Concluderend tonen deze twee nieuwe preprints van de Schanda- en Kunji-groepen aan dat het yAAC3-membraaneiwit niet functioneel is en verkeerd is gevouwen wanneer het wordt ingebed in DPC. Deze studies benadrukken de moeilijkheid en het belang van het kiezen van de juiste membraannabootser (wanneer er geen natuurlijke membranen worden gebruikt). Bovendien bieden deze werken een platform voor het diagnosticeren van toekomstige problemen die voortvloeien uit verkeerd gevouwen MP's (bijv. niet-specifieke ligandbinding, lagere KNS dan verwacht, doordringende bewegingen van milliseconden), in het bijzonder die geanalyseerd met NMR-spectroscopie.

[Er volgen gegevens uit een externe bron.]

(** X17.  On a display of height at most 64, every member function other
    than [Clean_Errors] only appends transfers to those already made, and
    when it returns [last_error] holds the status of the last of its
    transfers that was answered with a nonzero status, or its previous value
    when all were answered with 0: a later failure overwrites an earlier
    one, a later success does not. *)
Theorem last_error_is_latest_failure (op : Operation) (d d' : t) (u : unit) :
  supported d ->
  op <> Call_Clean_Errors ->
  call HAL op d = Some (u, d') ->
  exists trs,
    conn d' = conn d ++ trs /\
    last_error d'
    = latest_failure (answers HAL (conn d) trs) (last_error d).
Proof.
  intros _ Hne Hrun.
  destruct (is_local op) eqn:Hop.
  - exists []. rewrite app_nil_r.
    apply (keeps_local (fun e => conn e = conn d /\
                                 last_error e = last_error d))
      with (hal := HAL) (op := op) (d := d) (a := u);
      try assumption.
    + intros e v _ H. exact H.
    + intros e v H. exact H.
    + intros e v H. exact H.
    + intros image e [] e' Hi H. unfold Draw_Image, fault in Hi.
      destruct (Z.of_nat (length image) <? buffer_size); [discriminate|].
      injection Hi as <-. exact H.
    + split; reflexivity.
  - destruct (control_bytes op) as [bytes|] eqn:Hc.
    + rewrite (call_control op bytes d Hc) in Hrun.
      apply returned_object in Hrun. subst d'.
      exists (map (command (address d)) bytes).
      destruct (sent_all_members HAL bytes d) as (H1&_).
      split; [exact H1|].
      rewrite sent_all_latched. apply latched_latest_failure.
    + rewrite (call_bus op d Hop Hc) in Hrun.
      destruct op; try discriminate Hrun; try (contradiction Hne; reflexivity);
        apply returned_object in Hrun; subst d'.
      * destruct (initialized_state_latched d) as (G1&G2).
        eexists. cbn [conn last_error set_isinitialized].
        split; [exact G1|]. rewrite G2. apply latched_latest_failure.
      * exists (map (command (address d)) (refresh_commands d)
                ++ [flush d (buffer d)]).
        set (d1 := sent_all HAL (refresh_commands d) d).
        destruct (sent_all_members HAL (refresh_commands d) d)
          as (A1&_&_&A4&_). fold d1 in A1, A4.
        destruct (transferred_members HAL control_b_data (buffer d)
                    (height d * width / 8) d1) as (B1&_).
        split.
        -- rewrite B1, A1, A4, <- app_assoc. reflexivity.
        -- rewrite transferred_latched. unfold d1 at 3.
           rewrite sent_all_latched. fold d1. rewrite A1, A4.
           rewrite <- latched_latest_failure, answers_app, latched_app.
           reflexivity.
      * exists [command (address d) command0].
        destruct (transferred_members HAL control_b_command [command0] 1 d)
          as (B1&_).
        split; [exact B1|].
        unfold sent. rewrite transferred_latched.
        apply latched_latest_failure.
      * exists [flush d data0].
        destruct (transferred_members HAL control_b_data data0
                    (height d * width / 8) d) as (B1&_).
        split; [exact B1|].
        rewrite transferred_latched. apply latched_latest_failure.
Qed.

(** *** The page window and the data block *)

(** X18.  For a height from 8 to 64, [Update_Screen] opens the window of
    columns 0 to 127 and pages 0 to [p] and then sends one block; the block
    has exactly as many bytes as the window, [128 * (p + 1)], if and only
    if the height is a multiple of 8. *)
Theorem Update_Screen_block_fills_window (d : t) :
  8 <= height d <= 64 ->
  exists d' p block,
    Update_Screen HAL d = Some (tt, d') /\
    conn d'
    = conn d ++ map (command (address d)) [0x21; 0x00; 127; 0x22; 0x00; p]
             ++ [block] /\
    (Size block = (127 - 0 + 1) * (p - 0 + 1) <-> height d mod 8 = 0).
Proof.
  intros Hh.
  exists (transferred HAL control_b_data (buffer d) (height d * width / 8)
            (sent_all HAL (refresh_commands d) d)),
         (u8 (height d / 8 - 1)), (flush d (buffer d)).
  split; [apply Update_Screen_steps|].
  destruct (sent_all_members HAL (refresh_commands d) d) as (A1&_&_&A4&_).
  destruct (transferred_members HAL control_b_data (buffer d)
              (height d * width / 8) (sent_all HAL (refresh_commands d) d))
    as (B1&_).
  split.
  - rewrite B1, A1, A4, <- app_assoc. reflexivity.
  - unfold flush. cbn [Size]. unfold width.
    rewrite u8_small by (unfold is_u8; split;
                         [apply Z.le_0_sub, (Z.div_le_lower_bound _ 8 1); lia
                         |pose proof (Z.div_le_upper_bound (height d) 8 8);
                          lia]).
    rewrite (Z.mod_eq (height d) 8) by lia.
    pose proof (Z.mul_div_le (height d) 8 ltac:(lia)) as Hle.
    pose proof (Z.div_mul (height d / 8 * 16) 8 ltac:(lia)) as Hd.
    split.
    + intros E.
      assert (E2 : height d * 128 / 8 = (height d / 8) * 128) by lia.
      assert (E3 : height d * 128 / 8 = height d * 16).
      { replace (height d * 128) with (height d * 16 * 8) by lia.
        apply Z.div_mul. lia. }
      lia.
    + intros E.
      assert (E1 : height d = 8 * (height d / 8)) by lia.
      rewrite E1 at 1.
      replace (8 * (height d / 8) * 128) with (height d / 8 * 128 * 8) by lia.
      rewrite Z.div_mul by lia. lia.
Qed.

End More_protocol.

Deze twee nieuwe preprints benadrukken het belang van onafhankelijke replicatiestudies die tot doel hebben biologische implicaties verkregen uit biofysische experimenten te verifiëren, uit te dagen of in twijfel te trekken. Hoewel er in de gepubliceerde literatuur een paar voorbeelden zijn, zijn er zeker niet genoeg van dergelijke onderzoeken. Het is bemoedigend dat onlangs een replicatie-preprint werd gemarkeerd op voorlichten. De bioRxiv zal het stigma helpen wegnemen dat verbonden is aan het publiceren van replicatiestudies, en zal een handig platform bieden voor de publicatie van replicatiestudies in plaats van publicatie in traditionele tijdschriften. Evenzo heeft PLOS Biology een initiatief opgezet om artikelen te publiceren van groepen die onlangs zijn 'gescoopt', wat ook het aantal artikelen zou moeten vergroten dat gegevens op hetzelfde systeem rapporteert.

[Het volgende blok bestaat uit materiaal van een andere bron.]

(** The stop a map of maps holds for a station and a direction. *)
Definition platform (dirStops : gmap string (gmap string string)) (id dir : string)
  : option string :=
  dirStops !! id ≫= (.!! dir).

Section build.
Context {C : Collator}.
(** The parsed [stations-lines.json]. *)
Variable stationsBase : list Station.t.
(** The records of the borough CSV. *)
Variable records : list Row.
(** The records of [stops.txt]. *)
Variable stopRows : list Row.

(** [new Map(stationsBase.map(s => [String(s.id), { ...s }]))] *)
Definition byId : list (string * Station.t) :=
  foldl (λ m s, JSMap.set (Station.id s) s m) [] stationsBase.

(** The body of the loop over the borough records. *)
Definition borough_step (boroughById : gmap string string) (r : Row)
  : gmap string string :=
  let id := JSString.trim (default "" (r !! "id")) in
  let borough :=
    JSString.trim (match r !! "Borough" with
                   | Some b => b
                   | None => default "" (r !! "borough")
                   end) in
  if negb (bool_decide (id = "")) && negb (bool_decide (borough = ""))
  then <[id := borough]> boroughById
  else boroughById.

Definition boroughById : gmap string string := foldl borough_step ∅ records.

(** [parent || stopId] for [parent = (row.parent_station || "").trim()]. *)
Definition stationId_of (row : Row) (stopId : string) : string :=
  let parent := JSString.trim (or_else (row !! "parent_station") "") in
  if bool_decide (parent = "") then stopId else parent.
(** * akeneo-utils: credential cache, request executor and pagination walker

    A shallow embedding of [AkeneoAuth], [AkeneoAuthApi], [AkeneoError] and
    the request / pagination core of [AkeneoApi].

    - JavaScript objects used as string-keyed maps (headers) are [gmap string _].
    - [any]-typed thrown values are a tagged union on the properties the code
      inspects ([isAxiosError], [request], [response], [response.status]).
    - Promises, [await] and the micro-task queue are explicit: an activation of
      the async method [getClientGrant] is a frame that is suspended at one of
      its two [await]s, and a settled promise schedules its reactions in
      registration order.
    - Objects whose identity matters carry an allocation number
      ([AkeneoGrant]) or live in a store ([Results]). *)

From stdpp Require Import gmap strings list fin_maps.

Local Open Scope string_scope.
Local Open Scope list_scope.
Local Open Scope Z_scope.

(** ** JavaScript truthiness *)

(** A string is falsy exactly when it is empty. *)
Definition truthy (s : string) : bool := negb (String.eqb s "").

(** [undefined] is falsy. *)
Definition truthy_opt (o : option string) : bool :=
  match o with
  | Some s => truthy s
  | None => false
  end.

(** ** Thrown values: [AxiosError], [AkeneoError], anything else *)

Section Errors.

(** Opaque JSON payloads ([any]) and the masked diagnostic snapshot kept by an
    [AkeneoError]. *)
Variables Json Diag : Type.

Record AxiosResponse := {
  resp_status : option Z;
  resp_data : option Json;
  resp_headers : gmap string string;
}.

(** An object whose [isAxiosError] property is truthy.  [request] and
    [response] are only tested for presence by the code. *)
Record AxiosError := {
  ax_message : string;
  ax_code : option string;
  ax_config : option Json;
  ax_request : option unit;
  ax_response : option AxiosResponse;
}.

(** [AkeneoError]: [isAkeneoError] is the constant [true]. *)
Record AkeneoError := {
  err_message : string;
  err_data : option Diag;
  err_status : option Z;
}.

(** The second constructor argument of [AkeneoError.fromAxiosError]: the
    snapshot of request and response with sensitive fields masked.  It is
    built by [maskSensitiveHeaders], [maskSensitiveInput] and
    [extractAxiosHeaders] of [../utils], which are taken as given. *)
Variable maskedSnapshot : AxiosError -> Diag.

(** [e.response?.status] *)
Definition response_status (e : AxiosError) : option Z :=
  match ax_response e with
  | Some r => resp_status r
  | None => None
  end.

(** [AkeneoError.fromAxiosError] *)
Definition fromAxiosError (e : AxiosError) : AkeneoError :=
  {| err_message := ax_message e;
     err_data := Some (maskedSnapshot e);
     err_status := response_status e |}.

(** A value of type [any] caught by a [catch] clause. *)
Inductive Thrown :=
| ThrownAxios (e : AxiosError)
| ThrownAkeneo (e : AkeneoError)
| ThrownOther (description : string).

(** [error.isAxiosError], as a truth value. *)
Definition isAxiosError (error : Thrown) : bool :=
  match error with
  | ThrownAxios _ => true
  | _ => false
  end.

(** [error.isAkeneoError], as a truth value. *)
Definition isAkeneoError (error : Thrown) : bool :=
  match error with
  | ThrownAkeneo _ => true
  | _ => false
  end.

(** [AkeneoApi.transformError] *)
Definition transformError (lastError : Thrown) : Thrown :=
  match lastError with
  | ThrownAxios e => ThrownAkeneo (fromAxiosError e)
  | _ => lastError
  end.

(** What [await axios(config)] does: resolve with [response.data] or reject. *)
Inductive AxiosResult (R : Type) :=
| AxiosOk (data : R)
| AxiosFail (error : Thrown).

End Errors.

Arguments resp_status {Json} _.
Arguments resp_data {Json} _.
Arguments resp_headers {Json} _.
Arguments Build_AxiosResponse {Json} _ _ _.
Arguments ax_message {Json} _.
Arguments ax_code {Json} _.
Arguments ax_config {Json} _.
Arguments ax_request {Json} _.
Arguments ax_response {Json} _.
Arguments Build_AxiosError {Json} _ _ _ _ _.
Arguments err_message {Diag} _.
Arguments err_data {Diag} _.
Arguments err_status {Diag} _.
Arguments Build_AkeneoError {Diag} _ _ _.
Arguments response_status {Json} _.
Arguments fromAxiosError {Json Diag} _ _.
Arguments ThrownAxios {Json Diag} _.
Arguments ThrownAkeneo {Json Diag} _.
Arguments ThrownOther {Json Diag} _.
Arguments isAxiosError {Json Diag} _.
Arguments isAkeneoError {Json Diag} _.
Arguments transformError {Json Diag} _ _.
Arguments AxiosOk {Json Diag R} _.
Arguments AxiosFail {Json Diag R} _.

(** ** Grants *)

(** [AkeneoGrantResponse] of [auth/types] *)
Record AkeneoGrantResponse := {
  access_token : string;
  refresh_token : option string;
  expires_in : Z;
}.

(** An [AkeneoGrant] object.  [grant_oid] is the allocation number of the
    object: two grants are the same instance exactly when it agrees. *)
Record AkeneoGrant := {
  grant_oid : nat;
  accessToken : string;
  refreshToken : option string;
  expiresIn : Z;
  expiresAt : Z;
}.

(** Modelled from the spec: the class [AkeneoGrant] ([auth/AkeneoGrant]) is
    missing; only its test is present.  The constructor copies the token,
    drops a blank refresh token and derives [expiresAt] as the construction
    time plus [expires_in] seconds (times are in milliseconds). *)
Definition new_AkeneoGrant (oid : nat) (now : Z) (r : AkeneoGrantResponse) : AkeneoGrant :=
  {| grant_oid := oid;
     accessToken := access_token r;
     refreshToken := if truthy_opt (refresh_token r) then refresh_token r else None;
     expiresIn := expires_in r;
     expiresAt := now + expires_in r * 1000 |}.
(** * AI-IDE front end: the Monaco editor host, the toolbar and the assistant

    A shallow embedding of
    [frontend/src/components/EnhancedMonacoEditor_Backup.jsx] (the editor
    host and the chat assistant it is followed by) and of
    [frontend/src/components/EditorToolbar.jsx].

    - [JS]      : the fragment of JavaScript values, strings and property
                  lookup the two components rely on;
    - [Editor]  : [getLanguageFromExtension] and its table;
    - [Toolbar] : [getLanguageFromFile] and its table;
    - [Host]    : the component's refs, its React state, the Monaco objects it
                  owns, the timer queue, and every callback and effect body as
                  a computation in a small state-and-exception monad;
    - [React]   : which effects a commit runs (the dependency arrays), the
                  events a mounted component can receive, and runs of events;
    - [Logic]   : the predicates of the statements;
    - [Text]    : [replace], [trim], [encodeURIComponent] and [slice];
    - [Runner]  : the toolbar's [isExecutableFile] and [handleRunCode];
    - [Assistant] : the chat assistant's state and handlers;
    - [Conditions] : further predicates on the host;
    - [Rules], [Lifecycle], [TeardownFacts], [ModelFacts], [SaveFacts],
      [LanguageFacts], [DeadFacts] and [ModeFacts] : the lemmas; the
      properties of the specification follow them, and then the properties
      of the rest of the code with their own lemmas.

    File names are strings over the ASCII alphabet: [toLowerCase] is modelled
    on the letters A-Z only. *)

From Stdlib Require Import String Ascii List Arith Lia Bool.
From stdpp Require Import base tactics option list strings.
Import ListNotations.

Local Open Scope string_scope.
Local Open Scope list_scope.

(* ===================================================================== *)
(** ** JavaScript values, strings and objects                             *)
(* ===================================================================== *)

Module JS.

(** The values that can come out of a lookup in an object literal whose own
    properties are strings: a string, [undefined], or something inherited
    from [Object.prototype]. *)
Inductive value : Type :=
| Undefined
| Str (s : string)
| ObjectConstructor               (* the global function [Object] *)
| ObjectPrototype                 (* the object [Object.prototype] *)
| Builtin (method : string).      (* a method of [Object.prototype] *)

(** ToBoolean. *)
Definition truthy (v : value) : bool :=
  match v with
  | Undefined => false
  | Str s => negb (s =? "")
  | ObjectConstructor | ObjectPrototype | Builtin _ => true
  end.

(** [a || b]. *)
Definition or (a b : value) : value := if truthy a then a else b.

(** [String.prototype.split] with a one-character separator. *)
Fixpoint split (sep : ascii) (s : string) : list string :=
  match s with
  | EmptyString => [EmptyString]
  | String c rest =>
      if Ascii.eqb c sep then EmptyString :: split sep rest
      else match split sep rest with
           | seg :: segs => String c seg :: segs
           | [] => [String c EmptyString]
           end
  end.

(** [s.includes('.')] *)
Fixpoint hasDot (s : string) : bool :=
  match s with
  | EmptyString => false
  | String c rest => Ascii.eqb c "." || hasDot rest
  end.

Hoewel de twee preprints die hier worden besproken negatieve resultaten opleveren, zullen hun bevindingen samen het gebied van AAC-structurele biologie vooruithelpen en hopelijk toekomstige onderzoekers ervan weerhouden om DPC als een reconstitutiesysteem te gebruiken. Meer in het algemeen benadrukken de preprints van de Schanda- en Kunji-groepen het belang van het selecteren van het juiste membraanmimetische systeem en vervolgens verifiëren dat de ingebedde MP functionele en structurele integriteit behoudt.

Als praktiserend NMR-spectroscopist die van dynamische metingen houdt, was het experiment waar ik het meest van genoot eigenlijk een data-analysemethode om inzicht te krijgen in bewegingen van microseconden tot milliseconden. Schanda en collega's merkten op dat de CPMG RD-gegevens van Chou en collega's konden worden beschreven door een enkele set parameters voor alle drie de voorwaarden (apo-AAC3, CATR-gebonden AAC3, ADP-gebonden AAC3), en toonden aan dat deze gegevens inderdaad kunnen worden wereldwijd gemonteerd. Dit betekent dat het AAC3-uitwisselingsproces op de micro-tot-milliseconde tijdschaal, dat wordt onderzocht in het NMR-experiment, ongevoelig is voor toegevoegd substraat of remmer en daarom geen transportfilter is.